Thanks to Paul Sommerstein for passing along the sad news that 1B Vic Power, whose big league career spanned 12 years with the A’s (Philly and K.C.), the Twins, Angels and Phillies, has died at the age of 78.

Power stole home twice in a 1958 game for the Indians ; he won the Gold Glove for his work at 1st on seven occasions. Though there are a couple of obituaries making the rounds, Sommerstein submits the following quotes from The Bill James Baseball Abstract :

Power was a spectacular defensive first baseman, an acrobat who would dive for ground balls half way to second base; he had the athletic ability we normally associate with a very good second baseman, but had applied it to playing first base. Power had the same problem as Siebern and McQuinn: he came along in the Yankee farm system at a time when the Yankees were not exactly desperate for help. He had two additional problems: one, that he would be a right-handed hitter in Yankee Stadium, and two, that he was a dark-skinned Latin player before the Yankees had broken the color line.
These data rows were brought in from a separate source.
(* ===== verification/Warden.v ===== *)
(** * internal/warden: secrets read on behalf of the signed-in user

    A client returns the metadata and the credentials of a secret for the user
    whose token the request carries.  [WardenClient] is the interface; what a call
    returns and what it does meanwhile are an external effect.  [grpc_client]
    is the client over warden's two remote calls, which are parameters, and
    [fake_client] the in-memory one. *)

From S2P Require Import Prelude Models Store Hostreport.

Record SecretMeta : Type := { sm_ID : string; sm_Name : string; sm_Username : string; sm_FolderPath : string; sm_HostURL : string }.
Record Credentials : Type := { wc_Username : string; wc_Password : string; wc_HostURL : string }.
Definition zero_SecretMeta : SecretMeta := {| sm_ID := ""; sm_Name := ""; sm_Username := ""; sm_FolderPath := ""; sm_HostURL := "" |}.
Definition zero_Credentials : Credentials := {| wc_Username := ""; wc_Password := ""; wc_HostURL := "" |}.

(** Every textual form of credentials. *)
Definition Credentials_String (c : Credentials) : string := "[REDACTED]".

(** Token, reference. *)
Record WardenClient : Type := {
  cl_Meta : string → string → Ext (result error SecretMeta);
  cl_Credentials : string → string → Ext (result error Credentials) }.

Definition ErrNoUserToken : error := Wrapped "no user token to act on behalf of" Warden_ErrForbidden.
Definition ErrPolicyDenied : error := Wrapped "mesh policy refused the ipam service" Warden_ErrUnavailable.

Definition ValidRef (ref : string) : bool := IsUUID ref.

Definition precheck (token ref : string) : result error () :=
  if is_empty ref then Err Warden_ErrEmptyRef
  else if negb (ValidRef ref) then Err Warden_ErrNotFound
  else if is_empty token then Err ErrNoUserToken
  else Ok ().

(** ** The remote client *)

(** A failed remote call: its gRPC status code and message, or no status. *)
Inductive grpc_code : Type := NotFound | InvalidArgument | Unauthenticated | PermissionDenied | OtherCode (name : string).
Record grpc_status : Type := { gs_Code : grpc_code; gs_Message : string }.

Definition wardenForbidden : string := "forbidden".

Definition warden_mapErr (err : option grpc_status) : error :=
  match err with
  | None => Wrapped "Unknown" Warden_ErrUnavailable
  | Some st =>
      match gs_Code st with
      | NotFound | InvalidArgument => Warden_ErrNotFound
      | Unauthenticated => Warden_ErrForbidden
      | PermissionDenied => if gs_Message st =s wardenForbidden then Warden_ErrForbidden else ErrPolicyDenied
      | OtherCode name => Wrapped name Warden_ErrUnavailable
      end
  end.

Section remote.
Context (rpc_Get : string → string → Ext (result (option grpc_status) SecretMeta)).
Context (rpc_GetPassword : string → string → Ext (result (option grpc_status) string)).

(** [Err e] of a failed check, without a call. *)
Definition checked {A} (token ref : string) (k : Ext (result error A)) : Ext (result error A) :=
  λ w, match precheck token ref with Err e => (w, Err e) | Ok _ => k w end.

Definition warden_get (token ref : string) : Ext (result error SecretMeta) :=
  λ w, let '(w', r) := rpc_Get token ref w in (w', map_err warden_mapErr r).

Definition grpc_Credentials (token ref : string) : Ext (result error Credentials) :=
  λ w, let '(w1, r) := warden_get token ref w in
       match r with
       | Err e => (w1, Err e)
       | Ok m =>
           let '(w2, pw) := rpc_GetPassword token ref w1 in
           (w2, match pw with
                | Err e => Err (warden_mapErr e)
                | Ok p => Ok {| wc_Username := sm_Username m; wc_Password := p; wc_HostURL := sm_HostURL m |}
                end)
       end.

Definition grpc_client : WardenClient :=
  {| cl_Meta := λ token ref, checked token ref (warden_get token ref);
     cl_Credentials := λ token ref, checked token ref (grpc_Credentials token ref) |}.
End remote.

Definition UnavailableClient : WardenClient :=
  {| cl_Meta := λ _ _ w, (w, Err Warden_ErrUnavailable); cl_Credentials := λ _ _ w, (w, Err Warden_ErrUnavailable) |}.

(** ** The in-memory client *)

Section fake.
Context `{Env}.

Record WardenFake : Type := {
  wf_secrets : gmap string (SecretMeta * string); wf_deny : gmap string (gset string); wf_unavailable : bool }.
Definition NewWardenFake : WardenFake := {| wf_secrets := ∅; wf_deny := ∅; wf_unavailable := false |}.

Definition fake_put (f : WardenFake) (ref : string) (meta : SecretMeta) (password : string) : WardenFake :=
  {| f with wf_secrets := <[ToLower ref := ({| meta with sm_ID := ref |}, password)]> (wf_secrets f) |}.
Definition SetPassword (f : WardenFake) (ref password : string) : WardenFake :=
  match wf_secrets f !! ToLower ref with
  | Some (meta, _) => {| f with wf_secrets := <[ToLower ref := (meta, password)]> (wf_secrets f) |}
  | None => f
  end.
Definition Remove (f : WardenFake) (ref : string) : WardenFake := {| f with wf_secrets := delete (ToLower ref) (wf_secrets f) |}.
Definition Deny (f : WardenFake) (token ref : string) : WardenFake :=
  {| f with wf_deny := <[token := {[ToLower ref]} ∪ default ∅ (wf_deny f !! token)]> (wf_deny f) |}.
Definition SetUnavailable (f : WardenFake) (v : bool) : WardenFake := {| f with wf_unavailable := v |}.

Definition fake_lookup (f : WardenFake) (token ref : string) : result error (SecretMeta * string) :=
  match precheck token ref with
  | Err e => Err e
  | Ok _ =>
      if wf_unavailable f then Err Warden_ErrUnavailable
      else match wf_secrets f !! ToLower ref with
      | None => Err Warden_ErrNotFound
      | Some s => if bool_decide (ToLower ref ∈ default ∅ (wf_deny f !! token)) then Err Warden_ErrForbidden else Ok s
      end
  end.

Definition fake_client (f : WardenFake) : WardenClient :=
  {| cl_Meta := λ token ref w, (w, match fake_lookup f token ref with Ok s => Ok (fst s) | Err e => Err e end);
     cl_Credentials := λ token ref w, (w, match fake_lookup f token ref with
       | Ok (m, p) => Ok {| wc_Username := sm_Username m; wc_Password := p; wc_HostURL := sm_HostURL m |}
       | Err e => Err e
       end) |}.
End fake.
One odd thing about Power is that his power zone was right between his eyes; if you threw at his head (which a lot of people did) he was liable to line the knock down pitch into the left field bleachers.

He hit .300 several times in the majors (.288 or better six seasons as a regular), hit 14-19 homers a year, led the league in triples one year, won seven Gold Gloves at first base, and would have won two or three more before that, but they didn’t start giving the award until the middle of his career.

Power was an emotional player, great sense of humor, always laughing, joking, cutting up, playing practical jokes, but he was also a sensitive man with a hair-trigger temper. He would get “hurt angry” rather than “fighting angry,” not that he didn’t get into his share of fights, but sometimes he would take things the wrong way. Bigots just couldn’t stand him. In the vernacular of the 1950s, Power was one of “them” who “didn’t know his place.” He was a showboat, and he was an uppity n-word who dated white girls.

My favorite Vic Power story…Vic Power in a restaurant in Syracuse, 1951. An embarrassed waiter shuffles up to him and explains, “I’m sorry, sir, we don’t serve colored people.”

“That’s OK,” says Power. “I don’t eat colored people.”